Indian Firms Training LLMs: Challenges, Support, and Architectural Innovations
Exploring how Indian firms are training Large Language Models (LLMs) amidst challenges.
Photo by Raj Rana
Background Context
LLMs are trained using clusters of Graphics Processing Units (GPUs), which are specialized processors designed to accelerate machine learning tasks.
Training involves feeding the model massive datasets, allowing it to learn patterns and relationships in the data. The process is computationally intensive and can cost millions of dollars due to the expense of GPUs and electricity.
Data is crucial for training LLMs. The model's performance depends on the quality and diversity of the training data. A lack of data in specific languages or domains can lead to poor performance in those areas.
The Mixture of Experts (MoE) architecture is a key innovation for improving the efficiency of LLMs. Instead of activating all parameters during inference, MoE models only activate a fraction, reducing computational costs and improving speed.
Why It Matters Now
The development of LLMs in India is significant due to the potential for these models to better understand and serve the Indian context.
Challenges include the scarcity of data in Indian languages and the limited availability of capital for training. The IndiaAI Mission is addressing these challenges by subsidizing training efforts and providing access to GPUs.

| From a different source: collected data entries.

Lemma sorted_insert before after n :
  StronglySorted by_offset (before ++ after) ->
  Forall (fun g => nd_offset g <= nd_offset n) before ->
  Forall (fun g => nd_offset n < nd_offset g) after ->
  StronglySorted by_offset (before ++ n :: after).
Proof.
  intros Hs Hb Ha. rewrite Forall_forall in Hb. pose proof Hs as Hs'.
  apply StronglySorted_app in Hs' as (Hba & Hs1 & Hs2). apply StronglySorted_app_2; [|done|].
  - intros f g Hf Hg. apply elem_of_cons in Hg as [-> | Hg]; [by apply Hb|by apply Hba].
  - constructor; [done|]. eapply Forall_impl; [exact Ha|]. intros g Hg. unfold by_offset.
    cbv beta in Hg. lia.
Qed.

(** The frame list and the contiguous part after a frame was put in its place. *)
Lemma frames_ok_insert before after n next merged :
  frames_ok (before ++ after) next merged -> node_ok next n ->
  Forall (fun g => nd_offset g <= nd_offset n) before ->
  Forall (fun g => nd_offset n < nd_offset g) after ->
  let m := if (nd_offset n <=? merged) && (merged <? nd_end n)
           then merge_right (nd_end n) after else merged in
  frames_ok (before ++ n :: after) next m /\ merged <= m
  /\ (nd_offset n <= merged -> nd_end n <= m).
Proof.
  intros [Hn Hs Hf Hc Hv] Hnode Hb Ha m.
  pose proof (sorted_insert before after n Hs Hb Ha) as Hs'.
  apply StronglySorted_app in Hs as (_ & _ & Hsa).
  destruct (merge_right_ok after (nd_end n) Hsa) as (Hle & Hmc & Hmv).
  assert (merged <= m /\ (nd_offset n <= merged -> nd_end n <= m)) as [Hmm Hnm].
  { unfold m. destruct (_ && _) eqn:E; [|split; [lia|]; intros Ho].
    - apply andb_true_iff in E as [E1 E2]. zify_bools. lia.
    - apply andb_false_iff in E as [E|E]; zify_bools; lia. }
  split; [|done]. assert (forall x, x ∈ before ++ n :: after <-> x ∈ before ++ after \/ x = n) as Hin
    by (intros x; rewrite !elem_of_app, elem_of_cons; tauto).
  rewrite Forall_forall in Hb. split; [lia|done| | |].
  - apply Forall_app in Hf as [Hf1 Hf2]. apply Forall_app. split; [done|by constructor].
  - intros f Hfin Hfm. apply Hin in Hfin as [Hfin | ->].
    + revert Hfm Hmm. unfold m. destruct (_ && _) eqn:E; [|intros; by apply Hc].
      apply andb_true_iff in E as [E1 E2]. zify_bools. intros Hfm Hmm.
      pose proof Hfin as Hfin'. apply elem_of_app in Hfin as [Hfb|Hfa]; [|by apply Hmc].
      pose proof (Hb f Hfb). specialize (Hc f Hfin' ltac:(lia)). lia.
    + destruct (decide (nd_offset n <= merged)); [by apply Hnm|]. unfold m in *.
      destruct (nd_offset n <=? merged) eqn:E; zify_bools; simpl in *; lia.
  - intros x Hx. destruct (decide (x < merged)).
    + destruct (Hv x) as (f & Hfin & Hfx); [lia|]. exists f. split; [apply Hin; by left|done].
    + unfold m in Hx. destruct (_ && _) eqn:E; [|lia].
      apply andb_true_iff in E as [E1 E2]. zify_bools. destruct (decide (x < nd_end n)).
      * exists n. split; [apply Hin; by right|lia].
      * destruct (Hmv x) as (f & Hfa & Hfx); [lia|]. exists f. split; [|done].
        apply Hin. left. apply elem_of_app. by right.
Qed.

Lemma insert_ok cfg d n :
  sdi_ok d -> node_ok (next_read_offset d) n ->
  let '(r, d') := xqc_insert_stream_frame cfg d n in
  sdi_ok d' /\ next_read_offset d' = next_read_offset d
  /\ stream_length d' = stream_length d /\ stream_determined d' = stream_determined d
  /\ merged_offset_end d <= merged_offset_end d'
  /\ (r = Ok tt -> nd_offset n <= merged_offset_end d -> nd_end n <= merged_offset_end d').
Proof.
  intros [Hf Hcnt Hbytes] Hn. unfold xqc_insert_stream_frame.
  destruct (cap_rejects cfg d n); [split_and!; done || lia|].
  destruct (insert_pos _ [] n) as [[before after]|] eqn:E; [|split_and!; done || lia].
  apply insert_pos_some in E as (Heq & Hb & Ha); [| |by constructor];
    rewrite rev_involutive, app_nil_r in *; [|apply Hf].
  cbn [next_read_offset merged_offset_end stream_length stream_determined].
  rewrite <- Heq in Hf, Hcnt, Hbytes.
  destruct (frames_ok_insert _ _ _ _ _ Hf Hn Hb Ha) as (Hok & Hle & He).
  split_and!; try done. split; simpl; [done| |].
  - rewrite Hcnt, !length_app. simpl. lia.
  - rewrite Hbytes, !bytes_of_app. simpl. lia.
Qed.

(** ** The stream as a whole *)

(** The length of the stream the peer finishes it with. *)
Context (L : Z).

(** A frame of the peer's stream. *)
Record honest (f : xqc_stream_frame_t) : Prop := {
  ho_node : node_ok 0 (node_of f);
  ho_end : nd_end (node_of f) <= L;
  ho_fin : fin f = true -> nd_end (node_of f) = L;
}.

Definition was_reset (s : xqc_stream_t) : Prop :=
  XQC_RECV_STREAM_ST_RESET_RECVD <= stream_state_recv s.

(** Until it is reset, the stream holds the peer's data; a known final size is the peer's. *)
Record stream_ok (s : xqc_stream_t) : Prop := {
  so_data : ~ was_reset s -> sdi_ok (stream_data_in s);
  so_len : stream_determined (stream_data_in s) = true -> stream_length (stream_data_in s) = L;
}.

(** [s'] has the data of [s], and is reset if and only if [s] is. *)
Definition same_data (s s' : xqc_stream_t) : Prop :=
  stream_data_in s' = stream_data_in s /\ (was_reset s' <-> was_reset s).

Lemma same_data_refl s : same_data s s.
Proof. done. Qed.

Lemma same_data_trans s1 s2 s3 : same_data s1 s2 -> same_data s2 s3 -> same_data s1 s3.
Proof. intros [H1 H2] [H3 H4]. split; [congruence|]. by rewrite H4. Qed.

Lemma same_data_ok s s' : same_data s s' -> stream_ok s -> stream_ok s'.
Proof. intros [Hd Hr] [H1 H2]. split; rewrite Hd; [|done]. by rewrite Hr. Qed.

Lemma set_flags_same s a b : same_data s (set_flags s a b).
Proof. done. Qed.

Lemma set_flow_same s fc m : same_data s (set_flow s fc m).
Proof. done. Qed.

Lemma state_same s t :
  ~ was_reset s -> t < XQC_RECV_STREAM_ST_RESET_RECVD ->
  same_data s (xqc_stream_recv_state_update s t).
Proof. unfold same_data, was_reset. simpl. intros Hn Ht. split; [done|]. split; lia. Qed.

Lemma all_recvd_same s : ~ was_reset s -> same_data s (all_recvd s).
Proof.
  intros Hn. unfold all_recvd. eapply same_data_trans; [|apply set_flags_same].
  case_if; [by apply state_same|apply same_data_refl].
Qed.

Lemma maybe_close_same c s : same_data s (xqc_stream_maybe_need_close c s).
Proof. unfold xqc_stream_maybe_need_close. repeat case_if; done. Qed.

Lemma after_insert_same s c e r s' c' :
  ~ was_reset s -> after_insert s c e = (r, s', c') -> same_data s s'.
Proof.
  intros Hn. unfold after_insert.
  assert (exists s1 c1, (if stream_max_recv_offset s <? e then
      (set_flow s (stream_flow_ctl s) e,
       set_conn_flow c (mk_cfc (fc_max_data_can_recv (conn_flow_ctl c))
         (u64 (fc_data_recved (conn_flow_ctl c) + (e - stream_max_recv_offset s)))
         (fc_data_read (conn_flow_ctl c)) (fc_recv_windows_size (conn_flow_ctl c))
         (cfc_last_window_update_time (conn_flow_ctl c))))
    else (s, c)) = (s1, c1) /\ same_data s s1) as (s1 & c1 & -> & Hs1)
    by (case_if; eexists _, _; split; done).
  repeat case_if; intros [= <- <- <-]; try done; eapply same_data_trans; try done.
  all: apply all_recvd_same; by rewrite (proj2 Hs1).
Qed.

Lemma do_flow_same e s c s' c' :
  xqc_stream_do_recv_flow_ctl e s c = (s', c') -> same_data s s'.
Proof.
  unfold xqc_stream_do_recv_flow_ctl. repeat case_match; intros; simplify_eq; done.
Qed.

Definition next_of (s : xqc_stream_t) : Z := next_read_offset (stream_data_in s).

Lemma set_final_ok d n : sdi_ok d -> sdi_ok (set_final d n).
Proof. intros []. by split. Qed.

Lemma on_fin_ok s :
  stream_ok s -> ~ was_reset s ->
  stream_ok (on_fin s L) /\ next_of (on_fin s L) = next_of s /\ ~ was_reset (on_fin s L).
Proof.
  intros [Hd Hl] Hn. unfold on_fin. set (s1 := set_data_in _ _).
  assert (stream_ok s1 /\ ~ was_reset s1) as [Hs1 Hn1].
  { split; [|done]. split; [|done]. intros _. by apply set_final_ok, Hd. }
  case_if; [|by split_and!].
  assert (same_data s1 (xqc_stream_recv_state_update s1 XQC_RECV_STREAM_ST_SIZE_KNOWN)) as Hs
    by by apply state_same.
  split_and!; [by eapply same_data_ok|done|]. by rewrite (proj2 Hs).
Qed.

Lemma check_and_insert_ok short f s c r s' c' :
  stream_ok s -> ~ was_reset s -> honest f -> check_and_insert short f s c = (r, s', c') ->
  stream_ok s' /\ next_of s' = next_of s /\ ~ was_reset s'.
Proof.
  intros Hs Hn Hf. pose proof Hs as [Hd Hl]. specialize (Hd Hn). unfold check_and_insert.
  case_if; [by intros [= <- <- <-]|]. case_if.
  { intros [= <- <- <-]. case_if; [|done].
    split_and!; [by eapply same_data_ok; [apply set_flags_same|]|done|done]. }
  do 2 (case_if; [by intros [= <- <- <-]|]).
  assert (node_ok (next_read_offset (stream_data_in s)) (node_of f)) as Hnode.
  { eapply node_ok_mono; [apply Hf|]. destruct Hd as [[Hd _ _ _ _] _ _]. lia. }
  pose proof (insert_ok (max_stream_frame_buffered_cnt c) (stream_data_in s) (node_of f) Hd Hnode)
    as Hi.
  destruct (xqc_insert_stream_frame _ _ _) as [ri d']. destruct Hi as (Hd' & Hnx & Hlen & Hdet & _).
  assert (stream_ok (set_data_in s d')) as Hs' by (split; simpl; [done|by rewrite Hdet, Hlen]).
  destruct ri as [u|e].
  - intros Ha. apply after_insert_same in Ha as [Hdd Hrr]; [|done].
    split_and!; [by eapply same_data_ok|unfold next_of; by rewrite Hdd|by rewrite Hrr].
  - repeat case_if; intros [= <- <- <-]; split_and!; done.
Qed.

Lemma process_ok short f s c r s' c' :
  stream_ok s -> honest f -> xqc_process_stream_frame short f s c = (r, s', c') ->
  stream_ok s' /\ next_of s' = next_of s /\ (was_reset s' <-> was_reset s).
Proof.
  intros Hs Hf. unfold xqc_process_stream_frame.
  case_if; [by intros [= <- <- <-]|]. destruct (_ <=? stream_state_recv s) eqn:Er;
    [by intros [= <- <- <-]|]. assert (~ was_reset s) as Hn by (unfold was_reset; zify_bools; lia).
  clear Er. case_if.
  { intros [= <- <- <-]. case_if; [|done]. pose proof (all_recvd_same s Hn) as Hsm.
    split_and!; [by eapply same_data_ok|unfold next_of; by rewrite (proj1 Hsm)|apply Hsm]. }
  destruct (fin f) eqn:Ef.
  - case_if; [by intros [= <- <- <-]|]. rewrite (ho_fin f Hf Ef).
    destruct (on_fin_ok s Hs Hn) as (H1 & H2 & H3). intros Hc.
    destruct (check_and_insert_ok _ _ _ _ _ _ _ H1 H3 Hf Hc) as (H4 & H5 & H6).
    split_and!; [done|congruence|tauto].
  - intros Hc. destruct (check_and_insert_ok _ _ _ _ _ _ _ Hs Hn Hf Hc) as (H4 & H5 & H6).
    split_and!; [done|congruence|tauto].
Qed.

(** The bytes a call of [xqc_stream_recv] gives to the application. *)
Definition got (r : res (list Z * bool)) : list Z :=
  match r with Ok (out, _) => out | Err _ => [] end.

Lemma complete_reset_ok e s c err size b s' c' :
  stream_ok s -> xqc_stream_complete_recv_reset e s c err size b = (s', c') ->
  stream_ok s' /\ next_of s' = next_of s.
Proof.
  intros [Hd Hl]. unfold xqc_stream_complete_recv_reset, xqc_stream_maybe_need_close.
  repeat case_match; intros; simplify_eq/=;
    (split; [|done]; split; [|done]; unfold was_reset; simpl; intros Hn; try (exfalso; apply Hn; done)).
  all: try by apply Hd.
Qed.

Lemma recv_data_same (b : bool) c s :
  ~ was_reset s ->
  same_data s (if b then xqc_stream_maybe_need_close c
                           (xqc_stream_recv_state_update s XQC_RECV_STREAM_ST_DATA_READ) else s).
Proof.
  intros Hn. destruct b; [|done]. eapply same_data_trans; [|apply maybe_close_same].
  by apply state_same.
Qed.

Definition reset_due (s : xqc_stream_t) : bool :=
  (match recv_state (reset_at s) with XQC_RESET_AT_RELIABLE => true | _ => false end)
  && negb (stream_state_recv s =? XQC_RECV_STREAM_ST_DATA_READ)
  && (stream_state_recv s <? XQC_RECV_STREAM_ST_RESET_RECVD)
  && (recv_size (reset_at s) <=? next_of s).

(** The size that counts when the peer announced a reset. *)
Definition read_limit (s : xqc_stream_t) (size : Z) : Z :=
  if reset_at_none (recv_state (reset_at s)) then size
  else Z.min size (u64 (recv_size (reset_at s) - next_of s)).

Lemma read_limit_nonneg s size : 0 <= size -> 0 <= read_limit s size.
Proof.
  unfold read_limit. intros. case_if; [done|].
  pose proof (u64_range (recv_size (reset_at s) - next_of s)). lia.
Qed.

Indian firms are exploring different architectures, such as the Mixture of Experts (MoE), to create more efficient and cost-effective LLMs. This is crucial for making AI accessible and affordable for Indian users.
The Ministry of Electronics and Information Technology (MeitY) is encouraging domestic LLM development, believing that foreign-developed LLMs may not prioritize Indian languages and contexts.
Key Takeaways
- •LLMs are AI systems trained on vast amounts of text data.
- •Training LLMs requires significant computational resources and capital.
- •Data scarcity in Indian languages is a major challenge.
- •The IndiaAI Mission is subsidizing LLM training efforts in India.
- •Mixture of Experts (MoE) architecture improves LLM efficiency.
- •Domestic LLM development is crucial for serving the Indian context.
- •Sarvam AI and BharatGen are examples of Indian firms training LLMs.
Different Perspectives
- •Some argue that foreign-developed LLMs can be adapted to the Indian context through translation and fine-tuning.
- •Others believe that training LLMs from scratch on Indian data is necessary for optimal performance.
- •There are differing views on the role of government subsidies in promoting AI development.
On February 18, 2026, Bengaluru-based AI startup Sarvam launched two indigenous large language models (LLMs) trained specifically on Indian languages, with 30 billion and 105 billion parameters respectively. IT Minister Ashwini Vaishnaw selected Sarvam AI as the first startup from 67 shortlisted companies to develop India’s first indigenous foundational model under the IndiaAI Mission. Sarvam AI secured approximately ₹99 crore in subsidies for acquiring 4,096 NVIDIA H100 GPUs. The 30-billion-parameter model handles real-time conversations through 32,000 context windows, while the 105-billion-parameter model offers 128,000 tokens for more complex tasks.
Sarvam's models are optimized for voice-first interactions and accessible through 22 Indian languages. The 30B model utilizes a 19-layer depth with 128 experts and a top-6 routing strategy, while the 105B model scales to 32 layers and employs top-8 routing over 128 experts. The company plans to open source the 30B and 105B models. Sarvam launched ‘Pravah’, an AI token factory that will manufacture tokens for industrial use with a variety of models, making AI available to everybody at a fraction of the cost.
These developments are crucial for India's technological independence and data governance, aligning with the IndiaAI Mission's goal of fostering homegrown AI systems. This is relevant for UPSC exams, particularly in the Science and Technology section (GS Paper III), as it highlights advancements in AI, government initiatives, and the challenges of developing indigenous technologies.
Key Facts
Sarvam AI released two LLMs trained on 35 billion and 105 billion parameters.
LLMs are trained on clusters of GPUs, costing millions of dollars.
The IndiaAI Mission has commissioned over 36,000 GPUs in data centers.
Sarvam received access to 4,096 GPUs from the government.
The government subsidy for Sarvam is estimated at almost ₹100 crore.
BharatGen, an IIT Bombay-incubated firm, trained a multilingual 17 billion parameter model.
UPSC Exam Angles
GS Paper III (Science and Technology): Developments in AI and their applications.
GS Paper II (Governance): Government policies and interventions for development of the technology sector.
Potential questions on the role of indigenous technology in achieving self-reliance and promoting inclusive growth.
In Simple Words
Think of LLMs as computer programs that can understand and speak languages. Indian companies are now building these programs, but it's hard because they need lots of data and powerful computers. The government is helping by providing resources to train these AI models.
India Angle
This means that in the future, AI assistants and chatbots will be able to understand and respond in Indian languages more accurately. This could help shopkeepers manage inventory, farmers get weather updates, and students access educational resources.
For Instance
Imagine a farmer using an AI-powered app to get real-time advice on crop management in their local language. This app is powered by an LLM trained on Indian agricultural data, making it more relevant and useful.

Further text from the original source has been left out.